Pain referred from disc to upper limb usually is nondermatomal, and does not follow any predictable course
In a study using provocative discography for symptom mapping, Slipman et al showed that unilateral symptoms were found just as often as bilateral symptoms. Slight variation was noted for referred somatic pain originating from each disc level to the neck, shoulder, and upper thoracic region but with a great amount of overlap. [24]
Activities that increase intradiscal pressure (eg, lifting, Valsalva maneuver) intensify symptoms. Conversely, lying supine provides relief by decreasing intradiscal pressure.
Vibrational stress from driving can also exacerbate discogenic pain. Yates et al showed that vibration and shock loading provided sufficient mechanical injury to exacerbate preexisting herniations, whereas a flexed posture did not influence the distance of nucleus pulposus tracking. [25]
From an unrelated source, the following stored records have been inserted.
(** * MingwDownloader: a shallow embedding of [src/main.cpp]

    The program browses release metadata, filters the assets of a release by
    attributes encoded in their file names, downloads one asset with progress
    and cancellation, and unpacks the archive into a directory.

    The embedding follows the source function by function.  Globals of the
    program ([gFilters], [gReleases], [gCancel], the progress counters) are
    passed explicitly.  The libraries the program calls (std::string,
    nlohmann::json, std::filesystem, libarchive, libcurl) are modelled as far
    as the program observes them; each model says what it covers. *)

From Stdlib Require Import ZArith QArith String Ascii List Bool Lia Sorted.
From stdpp Require Import base list strings gmap.

Local Open Scope string_scope.
Local Open Scope Z_scope.

(** ** std::string searching *)

Module std.

(** [s.compare(0, t.size(), t) == 0]: the first [t.size()] characters of [s]
    are those of [t]. *)
Fixpoint starts_with (t s : string) : bool :=
  match t, s with
  | EmptyString, _ => true
  | String a t', String b s' => if Ascii.eqb a b then starts_with t' s' else false
  | String _ _, EmptyString => false
  end.

(** Positions are [size_t]; [npos] is [None]. *)
Fixpoint find_from (s tok : string) (i : nat) : option nat :=
  if starts_with tok s then Some i
  else match s with
       | EmptyString => None
       | String _ s' => find_from s' tok (S i)
       end.

(** [s.find(tok)]: the lowest position at which [tok] occurs in [s]. *)
Definition find (s tok : string) : option nat := find_from s tok 0.

Fixpoint rfind_from (s tok : string) (pos i : nat) (best : option nat) : option nat :=
  let best' := if (i <=? pos)%nat && starts_with tok s then Some i else best in
  match s with
  | EmptyString => best'
  | String _ s' => rfind_from s' tok pos (S i) best'
  end.

(** [s.rfind(tok, pos)]: the highest position not after [pos] at which [tok]
    occurs in [s]. *)
Definition rfind (s tok : string) (pos : nat) : option nat :=
  rfind_from s tok pos 0 None.

End std.

(** ** Data structures *)

Inductive Arch := Arch_Any | Arch_I686 | Arch_X86_64.
Inductive MRT := MRT_Any | MRT_Posix | MRT_Win32 | MRT_Mcf.
Inductive EXC := EXC_Any | EXC_Seh | EXC_Dwarf.
Inductive CRT := CRT_Any | CRT_Ucrt | CRT_Msvcrt.
Inductive RT := RT_Any | RT_V13.

Record AssetInfo := {
  arch : Arch;
  mrt : MRT;
  exc : EXC;
  crt : CRT;
  rt : RT
}.

(** [AssetInfo info{}]: the default member initialisers. *)
Definition AssetInfo_default : AssetInfo :=
  {| arch := Arch_Any; mrt := MRT_Any; exc := EXC_Any; crt := CRT_Any; rt := RT_Any |}.

Definition has_token (s tok : string) : bool :=
  match std.find s tok with
  | Some _ => true
  | None => false
  end.

Definition size_t_is (r : option nat) (n : nat) : bool :=
  match r with
  | Some i => Nat.eqb i n
  | None => false
  end.
(** [s[:hi]] *)
Definition slice_to (s : list byte) (hi : Z) : outcome (list byte) :=
  slice s 0 hi.

Fixpoint bytes_eqb (a b : list byte) : bool :=
  match a, b with
  | [], [] => true
  | x :: a', y :: b' => Byte.eqb x y && bytes_eqb a' b'
  | _, _ => false
  end.

(** A Go string literal as its bytes; [lit0 s] is the literal followed by
    one NUL byte. *)
Definition lit (s : string) : list byte := list_byte_of_string s.
Definition lit0 (s : string) : list byte := list_byte_of_string s ++ [x00].

(** [bytes.IndexByte(s, c)], with [-1] when [c] does not occur. *)
Fixpoint IndexByte_from (s : list byte) (c : byte) (i : Z) : Z :=
  match s with
  | [] => -1
  | b :: s' => if Byte.eqb b c then i else IndexByte_from s' c (i + 1)
  end.
Definition IndexByte (s : list byte) (c : byte) : Z := IndexByte_from s c 0.

(** [bytes.TrimRight(s, "\x00")] *)
Fixpoint TrimRight0 (s : list byte) : list byte :=
  match s with
  | [] => []
  | b :: s' =>
      match TrimRight0 s' with
      | [] => if Byte.eqb b x00 then [] else [b]
      | t => b :: t
      end
  end.

(** ** [encoding/binary] *)

Inductive ByteOrder := LittleEndian | BigEndian.

Definition Uint16 (bo : ByteOrder) (b : list byte) : outcome Z :=
  b0 <- index b 0; b1 <- index b 1;
  Ret (match bo with
        | LittleEndian => Z.lor (u8 b0) (Z.shiftl (u8 b1) 8)
        | BigEndian => Z.lor (u8 b1) (Z.shiftl (u8 b0) 8)
        end).

Definition Uint32 (bo : ByteOrder) (b : list byte) : outcome Z :=
  b0 <- index b 0; b1 <- index b 1; b2 <- index b 2; b3 <- index b 3;
  Ret (match bo with
        | LittleEndian =>
            Z.lor (Z.lor (Z.lor (u8 b0) (Z.shiftl (u8 b1) 8))
                         (Z.shiftl (u8 b2) 16)) (Z.shiftl (u8 b3) 24)
        | BigEndian =>
            Z.lor (Z.lor (Z.lor (u8 b3) (Z.shiftl (u8 b2) 8))
                         (Z.shiftl (u8 b1) 16)) (Z.shiftl (u8 b0) 24)
        end).

(** ** The [int] of the target *)

(** Two's complement on 32 bits: the value an [int] holds after a sum or a
    conversion whose exact result is [n]. *)
Definition wrap_int (n : Z) : Z := (n + 2 ^ 31) mod 2 ^ 32 - 2 ^ 31.
(** * Shallow embedding of vendrive/xray-grpc (src/main.go)

    Go strings are byte sequences; they are modelled as Stdlib [string]
    (a list of 8-bit [ascii] characters).  Go runtime panics are values of
    [panic_value]; the Go functions that can panic return [gresult]. *)

From Stdlib Require Import ZArith Ascii String List Lia.
From stdpp Require Import base gmap list strings pretty.
Import ListNotations.

Local Open Scope Z_scope.

(** ** Go runtime: panics *)

(** The [boundsCode] of Go's [runtime.boundsError]: [BoundsIndex] is
    [s[x]] with [x] out of range, [BoundsSliceAlen] is [s[:x]] with
    [x] outside [0, len(s)]. *)
Inductive bounds_code := BoundsIndex | BoundsSliceAlen.

(** A Go panic value: a runtime bounds error [boundsError{x, y, code}]
    (the offending index and the length), or any other panic value. *)
Inductive panic_value :=
| BoundsError (code : bounds_code) (x y : Z)
| PanicMsg (msg : string).

(** The text [fmt.Sprintf("%v", p)] of a panic value: for a
    [runtime.boundsError] its [Error()] method (the index is a signed
    [int], so a negative one gets the short format); [PanicMsg msg] is a
    panic value that prints as [msg]. *)
Definition panic_text (p : panic_value) : string :=
  match p with
  | BoundsError BoundsIndex x y =>
      if x <? 0 then "runtime error: index out of range [" +:+ pretty x +:+ "]"
      else "runtime error: index out of range [" +:+ pretty x +:+ "] with length " +:+ pretty y
  | BoundsError BoundsSliceAlen x y =>
      if x <? 0 then "runtime error: slice bounds out of range [:" +:+ pretty x +:+ "]"
      else "runtime error: slice bounds out of range [:" +:+ pretty x +:+ "] with length "
             +:+ pretty y
  | PanicMsg msg => msg
  end.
Depending on whether primarily motor or sensory involvement is present, radicular pain is deep, dull, and achy or sharp, burning, and electric. Such radicular pain follows a dermatomal or myotomal pattern into the upper limb. Cervical radicular pain most commonly radiates to the interscapular region, although pain can be referred to the occiput, shoulder, or arm as well. Neck pain does not necessarily accompany radiculopathy and frequently is absent.
Patients may present with distal limb numbness and proximal weakness in addition to pain. Atrophy may be present.
A study has demonstrated cervical HNP-induced thermal changes (ie, thermatomes) in specific upper extremity distributions.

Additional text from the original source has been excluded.